→ **Task to complete**: After locating "if isVerified then []" in the listing below, copy that line and each one after it exactly, ending with the line that has "pose proof (div_rounded".

→ **Provided entries**:
------------------------------------

(* ===== verification/StatViews.v ===== *)
(** * Figures of the protocol, where they are shown ([components/shared/StatValue.tsx],
      [HeroStats.tsx], [PillarStat.tsx], [PoolPerformanceChart.tsx], [app/analytics/AnalyticsClient.tsx],
      [app/dashboard/page.tsx])

    The same figures reach the landing page, the analytics page, the liquidity provider page
    and the dashboard through two queries, each with its own treatment of an answer that is
    missing, late or an error.  The number formats of the browser and the translations are
    arguments. *)

From Stdlib Require Import SpecFloat QArith Lqa.
From S2P Require Import Prelude JsNumber JsRounding JsString JsValue SdkTypes Assets PoolPage Charts Actions LpPage Calculators.
Local Open Scope Z_scope.

(** What the type of an answer of [/stats] says; [getProtocolStats] does not check it. *)
Record ProtocolStats := {
  total_usdc_financed : string; active_invoice_count : num; total_invoices : num; total_repaid : num;
  total_defaulted : num; average_yield_bps : num; pool_utilization_bps : num; registered_issuers : num }.

(** ** One figure *)
Inductive shown := Skeleton | Dash | Text (t : string).
(** [error instanceof Error ? error.message : error == null ? null : "..."] *)
Definition error_message (error : jsval) : option string :=
  match error with
  | JErr _ m _ => Some m
  | JNull | JUndef => None
  | _ => Some "An unexpected error occurred."
  end.
Definition StatValue (value : option string) (isLoading : bool) (error : jsval) : shown :=
  if isLoading then Skeleton
  else match error_message error, value with
       | None, Some v => Text v
       | _, _ => Dash
       end.
Definition StatTile (value : option string) (isLoading hasError : bool) : shown :=
  if isLoading then Skeleton
  else if hasError then Dash else match value with Some v => Text v | None => Dash end.
(** [error != null]. *)
Definition has_error (error : jsval) : bool := match error with JNull | JUndef => false | _ => true end.

Section Formats.
(** [toLocaleString()], its en-US form, and the compact form. *)
Context (toLocaleString toLocaleEnUS compact : num -> string).

(** ** The landing page *)
Definition HeroStats (stats : option PoolStats) : list (shown * string) :=
  let figure v := StatValue v false JUndef in
  [(figure (Reported.hero_formatCompactUsdc compact (ps_totalDeposits <$> stats)), "USDC POOL VALUE");
   (figure ((fun s => toLocaleEnUS (ps_activeInvoiceCount s)) <$> stats), "INVOICES FUNDED");
   (figure (Reported.hero_formatCompactUsdc compact (ps_totalYieldDistributed <$> stats)), "YIELD DISTRIBUTED")].

Inductive PillarStatKind := Issuers | Invoices | Utilization.
Definition PillarStat (kind : PillarStatKind) (stats : option PoolStats) (isStatsLoading : bool) (statsError : jsval)
  (protocolStats : option ProtocolStats) (isProtocolStatsLoading : bool) (protocolStatsError : jsval) : shown :=
  match kind with
  | Utilization =>
      if isStatsLoading || truthy statsError then Text "--.-%"
      else
        let bps := default Num.zero (ps_utilizationRateBps <$> stats) in
        Text (Num.to_string (Num.div (if Num.truthy bps then bps else Num.zero) (Num.of_Z 100)) +:+ "% capacity")
  | Issuers =>
      StatValue ((fun s => Num.to_string (registered_issuers s) +:+ " registered") <$> protocolStats)
        isProtocolStatsLoading protocolStatsError
  | Invoices =>
      StatValue ((fun s => toLocaleString (total_invoices s) +:+ " invoices") <$> protocolStats)
        isProtocolStatsLoading protocolStatsError
  end.

(** ** The analytics page *)
Definition bps_text (digits : nat) (bps : num) : string := Num.to_fixed (Num.div bps (Num.of_Z 100)) digits +:+ "%".
Definition analytics_tiles (stats : option ProtocolStats) (isLoading : bool) (error : jsval) : list (string * shown) :=
  let tile label f := (label, StatTile (f <$> stats) isLoading (has_error error)) in
  [("Total USDC Financed",
    StatTile (Reported.analytics_formatCompactUsdc compact (total_usdc_financed <$> stats)) isLoading (has_error error));
   tile "Pool Utilization" (fun s => bps_text 1 (pool_utilization_bps s));
   tile "Average Yield" (fun s => bps_text 2 (average_yield_bps s));
   tile "Registered Issuers" (fun s => Num.to_string (registered_issuers s));
   tile "Total Invoices" (fun s => toLocaleEnUS (total_invoices s));
   tile "Active Invoices" (fun s => toLocaleEnUS (active_invoice_count s));
   tile "Invoices Repaid" (fun s => toLocaleEnUS (total_repaid s));
   tile "Invoices Defaulted" (fun s => toLocaleEnUS (total_defaulted s))].
Definition analytics_note (error : jsval) : option string :=
  if has_error error then
    Some ("Live stats are temporarily unavailable " +:+ em_dash +:+ " showing placeholders.")
  else None.

(** ** The chart of the pool *)
Section Chart.
Context (toDate : num -> string) (fixed2 : num -> string).
Record chart_props := {
  cp_snapshots : option (list Reported.PoolSnapshot); cp_isLoading : bool; cp_error : jsval; cp_title : string }.
Record chart_query := { cq_data : option (list Reported.PoolSnapshot); cq_isLoading : bool; cq_error : jsval }.
Inductive chart_view :=
  | ChartError (label : string) | ChartLoading (label : string) | ChartEmpty (label : string)
  | Chart (label : string) (summary : option string) (points : list Reported.ChartPoint).
Definition given (p : chart_props) : bool := if cp_snapshots p then true else false.
Definition snapshots (p : chart_props) (q : chart_query) : list Reported.PoolSnapshot :=
  match cp_snapshots p with Some l => l | None => default [] (cq_data q) end.
(** [errorProp ?? queryError]. *)
Definition chart_error (p : chart_props) (q : chart_query) : jsval :=
  if has_error (cp_error p) then cp_error p else if given p then JNull else cq_error q.
Definition PoolPerformanceChart (p : chart_props) (q : chart_query) : chart_view :=
  let points := map (Reported.formatSnapshotPoint toDate) (snapshots p q) in
  if truthy (chart_error p q) then ChartError (cp_title p +:+ " (error)")
  else if cp_isLoading p || (negb (given p) && cq_isLoading q) then ChartLoading (cp_title p +:+ " (loading)")
  else match points with
       | [] => ChartEmpty (cp_title p +:+ " (empty)")
       | _ => Chart (cp_title p) (Reported.summary fixed2 points) points
       end.
End Chart.

(** ** The dashboard *)
Context (t : string -> list (string * string) -> string).
Definition dashboard_tiles (stats : InvoiceStats) : list (string * string * string) :=
  let count n := Num.to_string (Num.of_Z (Z.of_nat n)) in
  let tile key v := (t ("stats." +:+ key +:+ ".label") [], v, t ("stats." +:+ key +:+ ".hint") []) in
  [tile "created" (count (totalInvoicesCreated stats)); tile "listed" (count (totalListed stats));
   tile "fundedActive" (count (totalFundedActive stats)); tile "repaid" (count (totalRepaid stats));
   tile "financed" (formatAmount (Some (totalFunded stats)) None)].
(** The button that creates an invoice, and the checklist that explains why it is locked. *)
Record create_button := { cb_disabled : bool; cb_title : option string; cb_describedby : option string; cb_reason : option string }.
Definition createButton (isVerified : bool) : create_button :=
  let locked := t "header.createInvoiceLocked" [] in
  {| cb_disabled := negb isVerified; cb_title := if isVerified then None else Some locked;
     cb_describedby := if isVerified then None else Some "create-invoice-lock-reason";
     cb_reason := if isVerified then None else Some locked |}.
Definition checklist (isVerified : bool) : list (string * string * string) :=
  if isVerified then []
  else map (fun k => (t ("checklist." +:+ k +:+ ".title") [], t ("checklist." +:+ k +:+ ".description") [],
                      t ("checklist." +:+ k +:+ ".status") []))
         ["connectWallet"; "registerProfile"; "createInvoice"].
End Formats.

(** ** Properties *)
Section Facts.
Context (toLocaleString toLocaleEnUS compact : num -> string).

(** A figure is shown exactly when it is there, nothing is loading and there is no error. *)
Lemma figure_shown value isLoading error v :
  StatValue value isLoading error = Text v <-> value = Some v /\ isLoading = false /\ has_error error = false.
Proof.
  unfold StatValue. destruct isLoading; [by split; [|intros (_ & ? & _)]|].
  destruct error; cbn; destruct value as [w|]; split; try done; try (by intros (_ & _ & ?)); try (by intros [=]; subst);
    try (by intros ([=] & _ & _); subst); by intros (? & _ & _).
Qed.
(** The tiles of the analytics page are such figures. *)
Lemma tile_is_a_figure value isLoading error :
  StatTile value isLoading (has_error error) = StatValue value isLoading error.
Proof. unfold StatTile, StatValue. destruct isLoading; [done|]. by destruct error, value. Qed.

(** The hero passes no loading state: its figures are dashes while the first answer is under
    way, never the skeleton. *)
Lemma hero_never_loads stats f : f ∈ HeroStats toLocaleEnUS compact stats ->
  f.1 = match stats with None => Dash | Some _ => f.1 end /\ f.1 <> Skeleton.
Proof. unfold HeroStats. set_unfold. destruct stats; intros [->|[->|[->|[]]]]; cbn; done. Qed.

(** Snapshots that are handed over are those drawn, whatever the query answers. *)
Lemma given_snapshots_win toDate fixed2 p q q' l : cp_snapshots p = Some l ->
  PoolPerformanceChart toDate fixed2 p q = PoolPerformanceChart toDate fixed2 p q'.
Proof. intros Hp. unfold PoolPerformanceChart, chart_error, snapshots, given. by rewrite Hp. Qed.
End Facts.

(** ** The utilisation on the three pages *)
Lemma utilization_exact b : 0 <= b <= 10000 ->
  utilization (Some (Num.of_Z b)) = Num.div (Num.of_Z b) (Num.of_Z 100).
Proof.
  intros Hb. destruct (of_Z_plain b ltac:(lia)) as [Pb Vb], (of_Z_plain 100 ltac:(lia)) as [P100 V100].
  pose proof (div_rounded _ _ Pb P100 ltac:(rewrite V100; done)) as Hr.
  destruct (rounded_plain _ _ 100 Hr) as [Pd Vd]; [lia| |].
  { rewrite Vb, V100. apply Qle_shift_div_r; [done|]. rewrite <- inject_Z_mult, <- Zle_Qle. lia. }
  set (d := Num.div _ _) in *. unfold utilization. cbn [default from_option id]. fold d. pose proof (plain_nonneg d Pd) as Hd.
  assert (Hn : Num.is_nan d = false) by by destruct d. destruct (Z.eq_dec b 10000) as [->|Hne]; [by vm_compute|].
  assert (Hlt : (value d < 100)%Q).
  { assert (Hq : (value (Num.of_Z b) / value (Num.of_Z 100) == inject_Z b * (1 # 100))%Q).
    { rewrite Vb, V100. change (inject_Z 100) with (100 # 1)%Q. field. }
    assert (Hb' : (inject_Z b <= 9999)%Q) by (change 9999%Q with (inject_Z 9999); rewrite <- Zle_Qle; lia).
    destruct (Z.le_gt_cases b 100) as [Hs|Hs].
    - destruct (rounded_plain _ _ 1 Hr) as [_ V1]; [lia| |change (inject_Z 1) with (1 # 1)%Q in V1; lra].
      rewrite Hq. rewrite Zle_Qle in Hs. change (inject_Z 100) with (100 # 1)%Q in Hs. change (inject_Z 1) with (1 # 1)%Q. lra.
    - assert (H1 : (100 <= inject_Z b)%Q) by (change 100%Q with (inject_Z 100); rewrite <- Zle_Qle; lia).
      pose proof (small_error _ _ Hr Pd ltac:(rewrite Hq; lra)) as He. rewrite Hq in He.
      change (1 # 2 ^ 20)%Q with (1 # 1048576)%Q in He. lra. }
  assert (Hz : math_max Num.zero d = d).
  { unfold math_max. rewrite Hn. cbn [orb Num.is_nan Num.zero]. destruct (Num.ltb Num.zero d) eqn:E; [done|].
    by destruct d as [[]|?| |[] m e]. }
  rewrite Hz. unfold math_min. rewrite Hn. cbn [orb].
  replace (Num.is_nan (Num.of_Z 100)) with false by by vm_compute. cbn [orb].
  rewrite (proj2 (ltb_value d (Num.of_Z 100) Pd P100)); [done|]. rewrite V100. exact Hlt.
Qed.

(** Of a rate that is one, all pages show the same share of 100: the dial of the liquidity
    provider page and the tile of the analytics page with one decimal, the landing page in
    full. *)
Lemma utilization_views_agree b toLocaleString p s : 0 <= b <= 10000 ->
  ps_utilizationRateBps s = Num.of_Z b -> pool_utilization_bps p = Num.of_Z b ->
  LpPage.ov_percent (LpPage.overview (Some s)) = bps_text 1 (pool_utilization_bps p) /\
  PillarStat toLocaleString Utilization (Some s) false JNull (Some p) false JNull =
    Text (Num.to_string (LpPage.ov_arc (LpPage.overview (Some s))) +:+ "% capacity").
Proof.
  intros Hb Hs Hp. unfold LpPage.overview, bps_text. cbn [LpPage.ov_percent LpPage.ov_arc fmap option_fmap option_map].
  rewrite Hs, Hp, utilization_exact by done. split; [done|].
  cbn [PillarStat orb truthy default from_option fmap option_fmap option_map id]. rewrite Hs.
  destruct (Num.truthy (Num.of_Z b)) eqn:E; [done|].
  destruct (Z.eq_dec b 0) as [->|]; [done|]. exfalso.
  destruct (of_Z_plain b ltac:(lia)) as [Pb Vb]. destruct (Num.of_Z b) as [[]|?| |[] m e]; try done.
  cbn [value] in Vb. symmetry in Vb. apply (inject_Z_injective b 0) in Vb. lia.
Qed.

------------------------------------

→ **Expected answer**:
  if isVerified then []
  else map (fun k => (t ("checklist." +:+ k +:+ ".title") [], t ("checklist." +:+ k +:+ ".description") [],
                      t ("checklist." +:+ k +:+ ".status") []))
         ["connectWallet"; "registerProfile"; "createInvoice"].
End Formats.

(** ** Properties *)
Section Facts.
Context (toLocaleString toLocaleEnUS compact : num -> string).

(** A figure is shown exactly when it is there, nothing is loading and there is no error. *)
Lemma figure_shown value isLoading error v :
  StatValue value isLoading error = Text v <-> value = Some v /\ isLoading = false /\ has_error error = false.
Proof.
  unfold StatValue. destruct isLoading; [by split; [|intros (_ & ? & _)]|].
  destruct error; cbn; destruct value as [w|]; split; try done; try (by intros (_ & _ & ?)); try (by intros [=]; subst);
    try (by intros ([=] & _ & _); subst); by intros (? & _ & _).
Qed.
(** The tiles of the analytics page are such figures. *)
Lemma tile_is_a_figure value isLoading error :
  StatTile value isLoading (has_error error) = StatValue value isLoading error.
Proof. unfold StatTile, StatValue. destruct isLoading; [done|]. by destruct error, value. Qed.

(** The hero passes no loading state: its figures are dashes while the first answer is under
    way, never the skeleton. *)
Lemma hero_never_loads stats f : f ∈ HeroStats toLocaleEnUS compact stats ->
  f.1 = match stats with None => Dash | Some _ => f.1 end /\ f.1 <> Skeleton.
Proof. unfold HeroStats. set_unfold. destruct stats; intros [->|[->|[->|[]]]]; cbn; done. Qed.

(** Snapshots that are handed over are those drawn, whatever the query answers. *)
Lemma given_snapshots_win toDate fixed2 p q q' l : cp_snapshots p = Some l ->
  PoolPerformanceChart toDate fixed2 p q = PoolPerformanceChart toDate fixed2 p q'.
Proof. intros Hp. unfold PoolPerformanceChart, chart_error, snapshots, given. by rewrite Hp. Qed.
End Facts.

(** ** The utilisation on the three pages *)
Lemma utilization_exact b : 0 <= b <= 10000 ->
  utilization (Some (Num.of_Z b)) = Num.div (Num.of_Z b) (Num.of_Z 100).
Proof.
  intros Hb. destruct (of_Z_plain b ltac:(lia)) as [Pb Vb], (of_Z_plain 100 ltac:(lia)) as [P100 V100].
  pose proof (div_rounded _ _ Pb P100 ltac:(rewrite V100; done)) as Hr.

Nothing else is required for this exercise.